Data extracted from a collection
§ §
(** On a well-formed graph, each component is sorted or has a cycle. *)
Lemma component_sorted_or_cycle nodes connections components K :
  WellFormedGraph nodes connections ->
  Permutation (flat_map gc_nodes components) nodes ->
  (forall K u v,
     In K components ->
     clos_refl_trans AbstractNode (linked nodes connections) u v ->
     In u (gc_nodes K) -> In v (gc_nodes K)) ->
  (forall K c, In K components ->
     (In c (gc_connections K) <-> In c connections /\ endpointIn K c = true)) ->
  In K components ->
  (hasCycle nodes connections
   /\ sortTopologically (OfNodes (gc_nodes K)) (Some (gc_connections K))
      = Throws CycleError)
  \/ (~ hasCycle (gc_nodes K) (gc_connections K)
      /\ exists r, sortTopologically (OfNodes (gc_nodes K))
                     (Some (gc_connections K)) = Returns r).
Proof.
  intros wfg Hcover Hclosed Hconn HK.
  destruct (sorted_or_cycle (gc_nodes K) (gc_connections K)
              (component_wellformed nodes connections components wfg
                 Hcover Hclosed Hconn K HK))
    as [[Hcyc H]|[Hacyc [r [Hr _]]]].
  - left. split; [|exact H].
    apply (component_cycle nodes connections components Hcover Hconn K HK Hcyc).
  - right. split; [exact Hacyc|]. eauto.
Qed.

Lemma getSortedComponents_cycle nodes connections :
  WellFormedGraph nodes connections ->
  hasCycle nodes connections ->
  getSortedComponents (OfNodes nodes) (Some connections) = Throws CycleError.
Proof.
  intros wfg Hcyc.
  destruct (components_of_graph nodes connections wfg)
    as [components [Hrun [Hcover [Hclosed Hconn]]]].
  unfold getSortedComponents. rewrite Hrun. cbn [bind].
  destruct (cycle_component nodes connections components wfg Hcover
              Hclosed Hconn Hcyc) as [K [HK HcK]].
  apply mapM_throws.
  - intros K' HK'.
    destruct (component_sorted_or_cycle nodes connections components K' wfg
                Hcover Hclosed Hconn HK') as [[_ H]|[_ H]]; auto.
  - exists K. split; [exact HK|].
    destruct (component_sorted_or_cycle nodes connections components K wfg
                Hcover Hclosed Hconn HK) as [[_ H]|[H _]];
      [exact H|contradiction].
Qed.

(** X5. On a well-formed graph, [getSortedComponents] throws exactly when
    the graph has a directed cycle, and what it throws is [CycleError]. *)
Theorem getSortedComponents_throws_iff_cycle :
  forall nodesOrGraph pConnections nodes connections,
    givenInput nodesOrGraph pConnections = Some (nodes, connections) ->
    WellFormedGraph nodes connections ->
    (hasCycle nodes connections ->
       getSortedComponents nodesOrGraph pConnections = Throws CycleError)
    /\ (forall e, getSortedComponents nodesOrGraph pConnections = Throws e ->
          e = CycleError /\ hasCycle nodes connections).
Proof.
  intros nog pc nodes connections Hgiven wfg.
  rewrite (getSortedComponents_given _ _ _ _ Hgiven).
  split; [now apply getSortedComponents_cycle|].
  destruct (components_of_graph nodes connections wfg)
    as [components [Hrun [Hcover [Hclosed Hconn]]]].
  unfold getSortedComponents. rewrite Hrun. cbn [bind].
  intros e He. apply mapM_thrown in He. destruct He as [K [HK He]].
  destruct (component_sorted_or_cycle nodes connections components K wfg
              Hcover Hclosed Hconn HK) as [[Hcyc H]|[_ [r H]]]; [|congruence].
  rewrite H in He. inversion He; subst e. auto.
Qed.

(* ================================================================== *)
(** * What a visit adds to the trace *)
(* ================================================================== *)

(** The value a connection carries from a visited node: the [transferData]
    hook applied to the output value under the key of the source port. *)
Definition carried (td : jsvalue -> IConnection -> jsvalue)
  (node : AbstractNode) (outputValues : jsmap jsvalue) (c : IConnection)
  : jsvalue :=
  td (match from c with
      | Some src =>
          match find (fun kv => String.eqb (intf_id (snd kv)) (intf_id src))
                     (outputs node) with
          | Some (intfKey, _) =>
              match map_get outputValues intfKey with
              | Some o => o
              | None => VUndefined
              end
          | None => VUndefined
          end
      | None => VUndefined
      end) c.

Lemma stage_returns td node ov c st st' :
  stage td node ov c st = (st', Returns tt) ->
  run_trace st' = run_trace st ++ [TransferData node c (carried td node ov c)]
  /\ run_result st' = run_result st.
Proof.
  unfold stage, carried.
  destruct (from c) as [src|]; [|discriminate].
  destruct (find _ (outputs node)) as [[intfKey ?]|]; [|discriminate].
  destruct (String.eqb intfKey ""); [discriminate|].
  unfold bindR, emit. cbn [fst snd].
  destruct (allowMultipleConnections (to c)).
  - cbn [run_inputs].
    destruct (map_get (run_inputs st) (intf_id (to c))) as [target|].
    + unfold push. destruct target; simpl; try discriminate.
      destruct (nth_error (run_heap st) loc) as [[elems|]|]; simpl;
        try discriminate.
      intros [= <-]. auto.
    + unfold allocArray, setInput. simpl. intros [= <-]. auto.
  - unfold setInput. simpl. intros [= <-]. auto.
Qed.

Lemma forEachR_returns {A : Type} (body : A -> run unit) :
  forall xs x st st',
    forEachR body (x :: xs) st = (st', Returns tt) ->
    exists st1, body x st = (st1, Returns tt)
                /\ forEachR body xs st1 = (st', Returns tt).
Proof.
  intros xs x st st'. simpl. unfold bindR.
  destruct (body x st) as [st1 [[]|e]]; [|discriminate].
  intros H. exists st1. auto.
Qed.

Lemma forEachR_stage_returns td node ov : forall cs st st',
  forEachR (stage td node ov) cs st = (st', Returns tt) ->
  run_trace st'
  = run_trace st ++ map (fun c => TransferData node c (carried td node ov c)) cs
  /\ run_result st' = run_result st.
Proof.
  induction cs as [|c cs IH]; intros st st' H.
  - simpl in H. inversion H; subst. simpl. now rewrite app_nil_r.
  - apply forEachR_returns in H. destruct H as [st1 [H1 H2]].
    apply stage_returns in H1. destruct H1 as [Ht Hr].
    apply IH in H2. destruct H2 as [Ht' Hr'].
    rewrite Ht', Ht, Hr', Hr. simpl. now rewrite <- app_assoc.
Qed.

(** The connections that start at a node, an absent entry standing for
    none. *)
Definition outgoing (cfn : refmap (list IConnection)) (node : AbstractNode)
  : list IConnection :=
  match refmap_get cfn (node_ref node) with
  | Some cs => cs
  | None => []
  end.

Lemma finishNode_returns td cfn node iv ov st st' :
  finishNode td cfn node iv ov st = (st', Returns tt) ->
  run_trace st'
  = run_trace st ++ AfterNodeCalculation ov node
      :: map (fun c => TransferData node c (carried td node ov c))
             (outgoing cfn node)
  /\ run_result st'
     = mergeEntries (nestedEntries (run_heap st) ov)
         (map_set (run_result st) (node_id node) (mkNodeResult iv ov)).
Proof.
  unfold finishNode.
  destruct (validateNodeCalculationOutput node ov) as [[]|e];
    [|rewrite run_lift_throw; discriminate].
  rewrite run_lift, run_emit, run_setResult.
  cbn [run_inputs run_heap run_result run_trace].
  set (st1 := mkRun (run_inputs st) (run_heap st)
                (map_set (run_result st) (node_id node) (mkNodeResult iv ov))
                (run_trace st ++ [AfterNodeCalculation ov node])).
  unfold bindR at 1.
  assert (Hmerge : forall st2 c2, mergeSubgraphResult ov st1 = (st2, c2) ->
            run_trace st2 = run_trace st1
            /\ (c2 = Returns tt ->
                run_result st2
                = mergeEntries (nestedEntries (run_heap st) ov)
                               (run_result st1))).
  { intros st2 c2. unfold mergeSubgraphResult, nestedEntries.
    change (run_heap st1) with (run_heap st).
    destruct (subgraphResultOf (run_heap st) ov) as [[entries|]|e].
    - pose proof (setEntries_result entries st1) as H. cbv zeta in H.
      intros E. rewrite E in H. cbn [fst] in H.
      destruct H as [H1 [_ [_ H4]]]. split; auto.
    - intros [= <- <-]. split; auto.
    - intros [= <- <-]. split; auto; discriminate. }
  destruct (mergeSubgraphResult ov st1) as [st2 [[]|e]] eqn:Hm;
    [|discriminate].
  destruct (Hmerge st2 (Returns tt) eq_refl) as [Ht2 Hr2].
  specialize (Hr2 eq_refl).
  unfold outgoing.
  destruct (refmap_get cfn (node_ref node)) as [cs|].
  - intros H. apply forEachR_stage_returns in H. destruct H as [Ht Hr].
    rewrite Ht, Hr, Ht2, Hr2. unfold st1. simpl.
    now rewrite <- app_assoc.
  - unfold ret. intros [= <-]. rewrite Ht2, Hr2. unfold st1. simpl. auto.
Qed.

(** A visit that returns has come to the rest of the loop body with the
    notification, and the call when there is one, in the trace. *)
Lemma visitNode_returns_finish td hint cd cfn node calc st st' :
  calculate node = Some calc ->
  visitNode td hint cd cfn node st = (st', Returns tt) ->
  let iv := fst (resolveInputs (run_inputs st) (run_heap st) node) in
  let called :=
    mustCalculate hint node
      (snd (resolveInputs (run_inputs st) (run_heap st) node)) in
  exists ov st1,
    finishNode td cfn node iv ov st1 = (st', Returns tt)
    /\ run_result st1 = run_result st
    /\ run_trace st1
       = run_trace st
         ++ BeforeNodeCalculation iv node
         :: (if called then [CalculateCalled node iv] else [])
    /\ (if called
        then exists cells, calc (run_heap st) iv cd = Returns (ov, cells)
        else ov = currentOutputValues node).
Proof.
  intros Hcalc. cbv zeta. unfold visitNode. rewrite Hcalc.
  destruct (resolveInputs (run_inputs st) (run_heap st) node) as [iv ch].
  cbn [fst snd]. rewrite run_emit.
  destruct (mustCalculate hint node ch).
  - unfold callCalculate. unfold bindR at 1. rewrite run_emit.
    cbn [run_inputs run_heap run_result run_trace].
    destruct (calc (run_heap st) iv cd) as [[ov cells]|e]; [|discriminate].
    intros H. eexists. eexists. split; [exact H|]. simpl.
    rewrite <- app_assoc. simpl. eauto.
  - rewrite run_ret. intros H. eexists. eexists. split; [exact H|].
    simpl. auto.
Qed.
§ §
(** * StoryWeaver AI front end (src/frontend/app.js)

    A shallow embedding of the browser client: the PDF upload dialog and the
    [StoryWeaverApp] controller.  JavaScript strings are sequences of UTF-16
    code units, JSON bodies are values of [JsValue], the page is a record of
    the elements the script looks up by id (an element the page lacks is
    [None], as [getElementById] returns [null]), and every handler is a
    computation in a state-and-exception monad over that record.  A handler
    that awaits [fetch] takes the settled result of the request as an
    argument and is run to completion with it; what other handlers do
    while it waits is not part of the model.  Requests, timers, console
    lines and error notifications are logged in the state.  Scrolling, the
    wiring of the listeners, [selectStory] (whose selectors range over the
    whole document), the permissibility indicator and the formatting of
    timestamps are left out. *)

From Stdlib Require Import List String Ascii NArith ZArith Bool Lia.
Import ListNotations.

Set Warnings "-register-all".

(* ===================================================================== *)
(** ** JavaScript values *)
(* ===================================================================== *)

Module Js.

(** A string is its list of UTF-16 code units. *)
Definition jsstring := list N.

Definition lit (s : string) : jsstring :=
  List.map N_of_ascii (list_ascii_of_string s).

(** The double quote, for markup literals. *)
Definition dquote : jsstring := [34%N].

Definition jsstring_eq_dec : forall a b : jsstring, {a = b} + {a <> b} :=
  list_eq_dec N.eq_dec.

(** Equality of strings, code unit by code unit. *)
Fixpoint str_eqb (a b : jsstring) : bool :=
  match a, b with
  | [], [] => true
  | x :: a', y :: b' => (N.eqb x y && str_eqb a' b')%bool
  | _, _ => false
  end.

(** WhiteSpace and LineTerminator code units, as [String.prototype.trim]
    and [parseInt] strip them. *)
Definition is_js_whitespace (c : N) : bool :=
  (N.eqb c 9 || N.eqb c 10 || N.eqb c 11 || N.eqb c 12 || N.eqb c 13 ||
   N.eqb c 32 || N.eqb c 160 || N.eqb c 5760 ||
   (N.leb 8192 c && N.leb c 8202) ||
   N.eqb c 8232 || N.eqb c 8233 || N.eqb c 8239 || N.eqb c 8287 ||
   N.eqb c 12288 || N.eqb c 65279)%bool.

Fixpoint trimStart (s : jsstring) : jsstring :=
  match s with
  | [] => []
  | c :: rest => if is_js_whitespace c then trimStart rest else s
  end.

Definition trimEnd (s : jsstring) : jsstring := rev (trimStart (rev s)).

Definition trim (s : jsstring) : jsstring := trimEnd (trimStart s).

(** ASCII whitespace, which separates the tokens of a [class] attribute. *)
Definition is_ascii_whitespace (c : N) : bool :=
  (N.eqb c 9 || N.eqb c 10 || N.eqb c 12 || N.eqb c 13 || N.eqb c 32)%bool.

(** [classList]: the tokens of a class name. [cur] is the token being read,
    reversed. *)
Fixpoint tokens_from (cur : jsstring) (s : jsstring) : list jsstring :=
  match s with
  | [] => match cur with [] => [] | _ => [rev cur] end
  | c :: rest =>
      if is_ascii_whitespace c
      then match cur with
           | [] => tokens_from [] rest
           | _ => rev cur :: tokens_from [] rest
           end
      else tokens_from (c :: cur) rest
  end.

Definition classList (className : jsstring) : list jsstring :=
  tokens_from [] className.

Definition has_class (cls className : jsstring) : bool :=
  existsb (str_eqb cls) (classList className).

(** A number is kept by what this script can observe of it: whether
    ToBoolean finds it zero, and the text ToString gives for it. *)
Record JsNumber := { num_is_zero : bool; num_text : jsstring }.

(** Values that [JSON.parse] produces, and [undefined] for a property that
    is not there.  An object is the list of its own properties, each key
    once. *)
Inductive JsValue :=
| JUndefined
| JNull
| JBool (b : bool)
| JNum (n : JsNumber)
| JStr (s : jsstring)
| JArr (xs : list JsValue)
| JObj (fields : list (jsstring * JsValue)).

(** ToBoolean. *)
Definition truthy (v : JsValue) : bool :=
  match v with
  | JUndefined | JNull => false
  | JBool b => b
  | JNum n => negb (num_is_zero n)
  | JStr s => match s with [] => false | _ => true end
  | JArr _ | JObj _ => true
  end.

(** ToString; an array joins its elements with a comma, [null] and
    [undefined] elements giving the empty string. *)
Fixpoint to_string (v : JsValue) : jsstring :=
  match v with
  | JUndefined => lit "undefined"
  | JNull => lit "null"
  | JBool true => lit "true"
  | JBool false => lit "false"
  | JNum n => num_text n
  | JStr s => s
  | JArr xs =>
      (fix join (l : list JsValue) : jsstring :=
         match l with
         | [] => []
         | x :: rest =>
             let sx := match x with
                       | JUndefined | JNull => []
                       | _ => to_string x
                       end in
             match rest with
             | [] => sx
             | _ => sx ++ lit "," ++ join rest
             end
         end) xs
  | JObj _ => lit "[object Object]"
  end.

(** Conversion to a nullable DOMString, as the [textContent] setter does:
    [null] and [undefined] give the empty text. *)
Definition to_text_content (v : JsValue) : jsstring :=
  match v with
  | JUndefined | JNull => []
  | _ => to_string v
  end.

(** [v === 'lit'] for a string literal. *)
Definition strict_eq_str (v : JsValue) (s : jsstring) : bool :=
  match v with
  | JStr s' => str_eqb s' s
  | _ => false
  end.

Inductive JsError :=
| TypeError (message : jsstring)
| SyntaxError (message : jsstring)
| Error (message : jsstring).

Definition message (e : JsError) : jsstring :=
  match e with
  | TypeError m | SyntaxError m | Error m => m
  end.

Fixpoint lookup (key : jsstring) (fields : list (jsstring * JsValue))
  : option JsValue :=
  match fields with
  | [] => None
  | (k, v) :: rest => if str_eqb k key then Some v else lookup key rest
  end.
§ §
■ PROBLEM: Collect every line with the string "that" from the records, and copy each.

■ OUTPUT FOR THIS TASK:
(** The connections that start at a node, an absent entry standing for
(** A visit that returns has come to the rest of the loop body with the
    computation in a state-and-exception monad over that record.  A handler
    that awaits [fetch] takes the settled result of the request as an
(** Values that [JSON.parse] produces, and [undefined] for a property that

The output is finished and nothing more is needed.